- **ABOUT THIS TASK**
Determine how many lines below include the string "mkHttpResponse". Reply with the number only.

Collected data entries
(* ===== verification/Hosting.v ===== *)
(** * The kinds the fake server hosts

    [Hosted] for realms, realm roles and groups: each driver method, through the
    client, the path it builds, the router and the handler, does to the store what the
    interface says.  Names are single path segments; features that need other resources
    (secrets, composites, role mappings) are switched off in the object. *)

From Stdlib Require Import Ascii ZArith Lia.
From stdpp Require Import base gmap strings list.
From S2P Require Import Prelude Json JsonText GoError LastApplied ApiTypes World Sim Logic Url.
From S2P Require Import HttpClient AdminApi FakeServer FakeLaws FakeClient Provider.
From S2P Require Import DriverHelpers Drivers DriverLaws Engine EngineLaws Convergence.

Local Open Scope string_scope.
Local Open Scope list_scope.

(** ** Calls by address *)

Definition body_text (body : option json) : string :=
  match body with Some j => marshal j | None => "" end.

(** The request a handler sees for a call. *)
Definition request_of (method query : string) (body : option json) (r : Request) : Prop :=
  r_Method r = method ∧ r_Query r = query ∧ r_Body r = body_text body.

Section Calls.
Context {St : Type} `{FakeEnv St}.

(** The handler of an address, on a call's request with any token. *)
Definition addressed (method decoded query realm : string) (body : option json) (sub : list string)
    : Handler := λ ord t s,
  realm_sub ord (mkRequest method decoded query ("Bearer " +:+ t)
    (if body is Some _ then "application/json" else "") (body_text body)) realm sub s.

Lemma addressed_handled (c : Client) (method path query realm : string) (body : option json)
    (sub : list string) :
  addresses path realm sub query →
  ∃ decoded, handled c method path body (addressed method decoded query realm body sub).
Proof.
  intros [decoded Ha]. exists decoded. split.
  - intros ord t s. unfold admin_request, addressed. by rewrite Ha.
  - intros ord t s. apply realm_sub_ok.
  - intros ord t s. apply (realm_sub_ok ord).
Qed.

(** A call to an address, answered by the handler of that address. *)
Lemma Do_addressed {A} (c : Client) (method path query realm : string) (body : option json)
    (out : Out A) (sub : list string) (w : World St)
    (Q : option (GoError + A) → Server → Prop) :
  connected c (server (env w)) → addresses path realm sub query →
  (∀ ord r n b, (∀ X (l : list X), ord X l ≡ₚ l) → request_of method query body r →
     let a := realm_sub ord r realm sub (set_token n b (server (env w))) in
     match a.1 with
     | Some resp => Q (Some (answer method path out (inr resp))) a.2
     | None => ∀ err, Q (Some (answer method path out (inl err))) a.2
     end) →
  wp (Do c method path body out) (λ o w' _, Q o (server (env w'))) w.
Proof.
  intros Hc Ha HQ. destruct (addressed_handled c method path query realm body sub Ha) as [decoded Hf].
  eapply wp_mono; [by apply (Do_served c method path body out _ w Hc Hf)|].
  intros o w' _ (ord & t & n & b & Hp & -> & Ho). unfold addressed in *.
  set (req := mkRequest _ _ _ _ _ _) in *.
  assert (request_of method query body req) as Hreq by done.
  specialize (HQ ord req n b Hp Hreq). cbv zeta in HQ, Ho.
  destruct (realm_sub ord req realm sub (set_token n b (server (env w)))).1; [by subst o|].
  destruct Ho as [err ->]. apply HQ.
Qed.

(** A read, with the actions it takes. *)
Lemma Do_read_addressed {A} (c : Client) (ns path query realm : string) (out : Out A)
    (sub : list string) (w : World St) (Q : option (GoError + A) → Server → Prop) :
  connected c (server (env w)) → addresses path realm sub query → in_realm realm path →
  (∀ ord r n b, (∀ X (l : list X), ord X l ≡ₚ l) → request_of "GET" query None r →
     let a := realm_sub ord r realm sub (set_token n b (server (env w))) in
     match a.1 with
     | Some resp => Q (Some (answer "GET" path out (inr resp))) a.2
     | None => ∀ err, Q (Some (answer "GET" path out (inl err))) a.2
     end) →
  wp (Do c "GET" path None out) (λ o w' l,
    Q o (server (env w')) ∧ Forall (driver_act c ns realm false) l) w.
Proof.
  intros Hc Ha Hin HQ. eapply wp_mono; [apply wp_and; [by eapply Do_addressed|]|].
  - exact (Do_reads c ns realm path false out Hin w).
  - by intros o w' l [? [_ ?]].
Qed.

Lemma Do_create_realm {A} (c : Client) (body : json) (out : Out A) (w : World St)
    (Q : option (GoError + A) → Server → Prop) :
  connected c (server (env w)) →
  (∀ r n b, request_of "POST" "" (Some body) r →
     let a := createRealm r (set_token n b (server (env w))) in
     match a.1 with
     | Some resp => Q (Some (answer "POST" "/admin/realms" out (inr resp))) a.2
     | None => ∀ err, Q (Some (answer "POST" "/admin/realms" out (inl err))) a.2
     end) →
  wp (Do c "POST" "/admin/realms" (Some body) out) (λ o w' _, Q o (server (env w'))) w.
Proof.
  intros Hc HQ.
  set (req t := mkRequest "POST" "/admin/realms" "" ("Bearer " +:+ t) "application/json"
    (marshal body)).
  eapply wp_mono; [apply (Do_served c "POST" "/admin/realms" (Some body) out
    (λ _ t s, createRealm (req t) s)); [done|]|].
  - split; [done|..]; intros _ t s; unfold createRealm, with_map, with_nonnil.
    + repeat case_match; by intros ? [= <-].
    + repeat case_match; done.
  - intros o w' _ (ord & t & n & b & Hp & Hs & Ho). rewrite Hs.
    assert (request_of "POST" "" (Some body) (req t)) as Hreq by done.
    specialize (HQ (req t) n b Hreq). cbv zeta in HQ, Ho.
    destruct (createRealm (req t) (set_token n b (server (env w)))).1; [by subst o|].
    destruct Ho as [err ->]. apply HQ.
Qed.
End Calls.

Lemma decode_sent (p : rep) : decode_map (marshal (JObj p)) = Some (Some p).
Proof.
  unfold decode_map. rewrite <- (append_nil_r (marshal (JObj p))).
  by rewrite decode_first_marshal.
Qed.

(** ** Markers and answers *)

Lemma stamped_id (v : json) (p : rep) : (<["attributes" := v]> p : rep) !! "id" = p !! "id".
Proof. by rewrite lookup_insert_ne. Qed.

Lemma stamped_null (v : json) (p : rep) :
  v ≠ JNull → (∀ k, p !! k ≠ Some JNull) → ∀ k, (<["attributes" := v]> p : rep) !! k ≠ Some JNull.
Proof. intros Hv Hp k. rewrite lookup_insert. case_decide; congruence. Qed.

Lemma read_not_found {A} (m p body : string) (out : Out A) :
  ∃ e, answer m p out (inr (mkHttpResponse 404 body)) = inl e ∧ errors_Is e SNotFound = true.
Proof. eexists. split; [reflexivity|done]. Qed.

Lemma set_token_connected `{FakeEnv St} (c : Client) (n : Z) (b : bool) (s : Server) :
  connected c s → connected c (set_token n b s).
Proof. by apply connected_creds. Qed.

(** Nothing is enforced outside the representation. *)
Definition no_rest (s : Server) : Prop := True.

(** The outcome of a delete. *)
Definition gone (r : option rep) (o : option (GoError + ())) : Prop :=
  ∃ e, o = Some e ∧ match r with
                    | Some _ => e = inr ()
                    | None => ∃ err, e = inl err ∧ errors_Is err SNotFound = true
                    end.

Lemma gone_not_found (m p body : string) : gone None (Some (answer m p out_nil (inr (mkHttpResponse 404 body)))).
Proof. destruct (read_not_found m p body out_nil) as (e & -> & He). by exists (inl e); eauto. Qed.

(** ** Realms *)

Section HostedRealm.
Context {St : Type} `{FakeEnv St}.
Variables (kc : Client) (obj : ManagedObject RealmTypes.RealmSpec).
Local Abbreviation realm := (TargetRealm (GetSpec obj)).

- **TASK RESULT**
2